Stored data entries
▼▼▼

Lemma copy_url_spec n : ∀ p pre host rest u0 u1,
  p = pre ++ host ++ rest → no_blank host → (length host ≤ n)%nat → (length host ≤ length u1)%nat →
  (length host = n ∨ head rest = Some 32) →
  copy_url n p (Z.of_nat (length pre)) (Z.of_nat (length u0)) (u0 ++ u1)
  = Ok (Z.of_nat (length (pre ++ host)), Z.of_nat (length (u0 ++ host)), u0 ++ host ++ drop (length host) u1).
Proof.
  induction n as [|n IH]; intros p pre host rest u0 u1 -> Hb Hn Hu Hend; simpl.
  - destruct host; [|simpl in Hn; lia]. by rewrite !app_nil_r, drop_0.
  - destruct host as [|c host].
    + destruct Hend as [?|Hr]; [done|]. destruct rest as [|x rest]; [done|]. injection Hr as ->.
      simpl. rewrite zget_app_mid. simpl. by rewrite !app_nil_r, drop_0.
    + inversion_clear Hb as [|? ? Hc Hb']. simpl app. rewrite zget_app_mid. cbn [mbind outcome_bind].
      rewrite (proj2 (Z.eqb_neq c 32)) by done. destruct u1 as [|x u1]; [simpl in Hu; lia|].
      rewrite zset_app_mid. cbn [mbind outcome_bind].
      specialize (IH (pre ++ c :: host ++ rest) (pre ++ [c]) host rest (u0 ++ [c]) u1).
      rewrite <- !app_assoc in IH. simpl app in IH.
      replace (Z.of_nat (length pre) + 1) with (Z.of_nat (length (pre ++ [c])))
        by (rewrite length_app; simpl; lia).
      replace (Z.of_nat (length u0) + 1) with (Z.of_nat (length (u0 ++ [c])))
        by (rewrite length_app; simpl; lia).
      simpl in Hn, Hu. rewrite IH; [done|done|done|lia|lia|]. destruct Hend as [He|He]; [left; simpl in He; lia|by right].
Qed.
(** [cipher_init], without the logging of the weak DES warning. *)
Definition cipher_init (cipher : Cipher) (key : list Z) (keylen : Z) (iv : option (list Z))
    (ivlen : Z) (do_encrypt : bool) : outcome CipherContext :=
  let keylen := if (c_number cipher =? SSH_CIPHER_DES) && (8 <? keylen) then 8 else keylen in
  if keylen <? c_key_len cipher then Fatal "cipher_init: key length is insufficient"
  else if (if iv is Some _ then true else false) && (ivlen <? c_block_size cipher)
  then Fatal "cipher_init: iv length is insufficient"
  else
    match EVP_CipherInit (c_evptype cipher) iv do_encrypt with
    | None => Fatal "cipher_init: EVP_CipherInit failed"
    | Some e =>
        let klen := EVP_CIPHER_CTX_key_length e in
        let e' := if (0 <? klen) && negb (keylen =? klen)
                  then EVP_CIPHER_CTX_set_key_length e keylen else Some e in
        match e' with
        | None => Fatal "cipher_init: set keylen failed"
        | Some e =>
            match EVP_CipherInit_key e key with
            | None => Fatal "cipher_init: EVP_CipherInit: set key failed"
            | Some e =>
                let cc e := mkCC (c_number cipher =? SSH_CIPHER_NONE) e cipher in
                if 0 <? c_discard_len cipher then
                  match EVP_Cipher e (replicate (Z.to_nat (c_discard_len cipher)) 0) with
                  | None => Fatal "evp_crypt: EVP_Cipher failed during discard"
                  | Some (_, e) => Ok (cc e)
                  end
                else Ok (cc e)
            end
        end
    end.

Definition cipher_crypt (cc : CipherContext) (src : list Z) : outcome (list Z * CipherContext) :=
  if negb (Z.of_nat (length src) mod c_block_size (cc_cipher cc) =? 0)
  then Fatal "cipher_encrypt: bad plaintext length"
  else
    match EVP_Cipher (cc_evp cc) src with
    | None => Fatal "evp_crypt: EVP_Cipher failed"
    | Some (dst, e) => Ok (dst, mkCC (plaintext cc) e (cc_cipher cc))
    end.

End WithCrypto.

(** ** [mac.c] *)

Definition SSH_EVP : Z := 1.
Definition SSH_UMAC : Z := 2.
Definition EVP_MAX_MD_SIZE : Z := 64.

Record mac_entry := mkMacEntry {
  m_name : string;
  m_type : Z;
  m_mdfunc : option evp_md_type;
  m_truncatebits : Z;
  m_key_len : Z;
  m_len : Z
}.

▲▲▲

● **Problem to solve**: When a line in the data holds the word "failed", show that line.

● **Task answer**:
    | None => Fatal "cipher_init: EVP_CipherInit failed"
        | None => Fatal "cipher_init: set keylen failed"
            | None => Fatal "cipher_init: EVP_CipherInit: set key failed"
                  | None => Fatal "evp_crypt: EVP_Cipher failed during discard"
    | None => Fatal "evp_crypt: EVP_Cipher failed"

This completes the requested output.